Figure 7 and Figure 8 show two densely arranged scenes captured by large-size remote sensing imagery at different resolutions. From these figures, we can see that our proposed method could accurately detect aircraft and precisely identify their positions to achieve dense object detection. The results showed that our method is capable of handling complex and cluttered environments and could be a promising approach for real-world applications.

Overall, the proposed method achieved a significant improvement over existing methods for the detection of dense objects in large-scale remote sensing imagery. By leveraging highlight detection and keypoint detection, our approach offers a more accurate and precise solution for a wide range of real-world scenarios.

5. Discussion

In Figure 9, we demonstrate that our proposed approach can judge specific types of aircraft, including the MD-90, A330, Boeing787, Boeing777, ARJ21 and Boeing747, by calculating the size of detected keypoints. Different points represent different parts of aircraft. The purple point represents the head, while the green and yellow points represent the left and right wings, respectively. The red and blue points represent the left and right of the tail, respectively. This fine-grained classification is achieved by utilizing highlight-detected keypoints, which enables the proposed method to accurately distinguish between different types of aircraft.
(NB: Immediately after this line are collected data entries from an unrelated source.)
(** * Strade marketplace contracts: escrow vault, arbitration board, listing registry

    A shallow embedding of the three Clarity contracts of the repository
    (EscrowService, DisputeResolution, CoreMarketPlace) together with the part
    of the Clarity runtime they rely on, and the properties the written
    specification states about them.  The [print] events of the contracts
    are not part of the persisted state and are left out.

    The two remaining contracts, UserProfile and the Strade Token, are
    embedded the same way, and a second part collects further properties of
    all five contracts. *)

From Stdlib Require Import NArith Lia.
From stdpp Require Import gmap strings fin_maps.

Local Open Scope N_scope.

(** ** The Clarity runtime used by the contracts *)

Module Clarity.

(** Principals are addresses; the contracts only compare them with [is-eq]. *)
Definition principal : Type := string.

(** [uint] is an unsigned 128-bit integer.  Arithmetic does not wrap: an
    overflow or underflow is a runtime error that aborts the transaction. *)
Definition UINT_MAX : N := 2 ^ 128 - 1.

Inductive response (A E : Type) : Type :=
| ok (a : A)
| err (e : E).
Arguments ok {A E} a.
Arguments err {A E} e.

Inductive runtime_error : Type :=
| ArithmeticOverflow
| ArithmeticUnderflow.

(** What evaluating an expression inside a function body can do: yield a
    value, leave the enclosing function with a value ([asserts!], [unwrap!],
    [try!]), or abort the whole transaction. *)
Inductive flow (S R A : Type) : Type :=
| Next (a : A) (s : S)
| Return (r : R) (s : S)
| Fault (e : runtime_error).
Arguments Next {S R A} a s.
Arguments Return {S R A} r s.
Arguments Fault {S R A} e.

Definition clar (S R A : Type) : Type := S → flow S R A.

Definition pure {S R A} (a : A) : clar S R A := λ s, Next a s.

Definition bind {S R A B} (m : clar S R A) (k : A → clar S R B) : clar S R B :=
  λ s, match m s with
       | Next a s' => k a s'
       | Return r s' => Return r s'
       | Fault e => Fault e
       end.

Definition gets {S R A} (f : S → A) : clar S R A := λ s, Next (f s) s.
Definition modify {S R} (f : S → S) : clar S R unit := λ s, Next tt (f s).

(** [(asserts! c thrown)] *)
Definition asserts {S R} (c : bool) (thrown : R) : clar S R unit :=
  λ s, if c then Next tt s else Return thrown s.

(** [(unwrap! o thrown)] *)
Definition unwrap {S R A} (o : option A) (thrown : R) : clar S R A :=
  λ s, match o with Some a => Next a s | None => Return thrown s end.

(** [(try! r)] on a response: an [err] leaves the function with that [err]. *)
Definition try {S A B E} (r : response A E) : clar S (response B E) A :=
  λ s, match r with ok a => Next a s | err e => Return (err e) s end.

(** [(+ a b)] and [(- a b)] on [uint]. *)
Definition uint_add (a b : N) : option N :=
  if a + b <=? UINT_MAX then Some (a + b) else None.
Definition uint_sub (a b : N) : option N :=
  if b <=? a then Some (a - b) else None.

Definition add {S R} (a b : N) : clar S R N :=
  λ s, match uint_add a b with Some n => Next n s | None => Fault ArithmeticOverflow end.
Definition sub {S R} (a b : N) : clar S R N :=
  λ s, match uint_sub a b with Some n => Next n s | None => Fault ArithmeticUnderflow end.

(** [(is-eq a b)] *)
Definition is_eq {A} `{EqDecision A} (a b : A) : bool := bool_decide (a = b).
Furthermore, we calculated the wingspan and fuselage length of each aircraft category and compared them to relevant data on Wiki. The results of this specific contrast are shown in Table 5. The contrast between the actual and theoretical data for the aircraft categories was conducted to aid the fine-grained classification. The results suggested that the actual data tended to exhibit slightly increased wingspan and fuselage lengths, ranging from 5–15%, which was because of the angle and inclination of the samples during measurement. Our analysis of the relevant data within each category consistently indicated a close resemblance, which showed that length is a reliable parameter for fine-grained classification. Therefore, the focus on wingspan and fuselage length provides a more comprehensive understanding of aircraft categories and better fine-grained classification performance.

6. Conclusions

In this paper, we proposed an end-to-end multi-task aircraft detection method using landmark box detection in remote sensing images. The proposed method enables the more accurate detection of closely spaced aircraft targets by combining bounding boxes and landmark detectors, thereby enhancing the reliability and efficacy of remote sensing aircraft detection. Meanwhile, the designed multi-task joint training and inference algorithm proves the satisfactory practical applicability of our model. Our work validates the importance of considering aircraft structures and combining different supervisory information for remote sensing aircraft detection. In future work, we aim to incorporate special component semantic information to achieve more efficient fine-grained classification and guarantee the sufficient perception of visual aircraft features. We believe that future research will be inspired by our work in this area and that this work could contribute to the development of advanced remote sensing technologies for aircraft detection.

Author Contributions

Y.M. conceived and designed the experiments; D.Z. and Y.H. performed the experiments and analyzed the data; Y.M. wrote the paper; L.Z., P.C. and H.L. contributed materials; K.C. supervised the study and reviewed this paper. All authors have read and agreed to the published version of the manuscript.

Funding

This research received no external funding.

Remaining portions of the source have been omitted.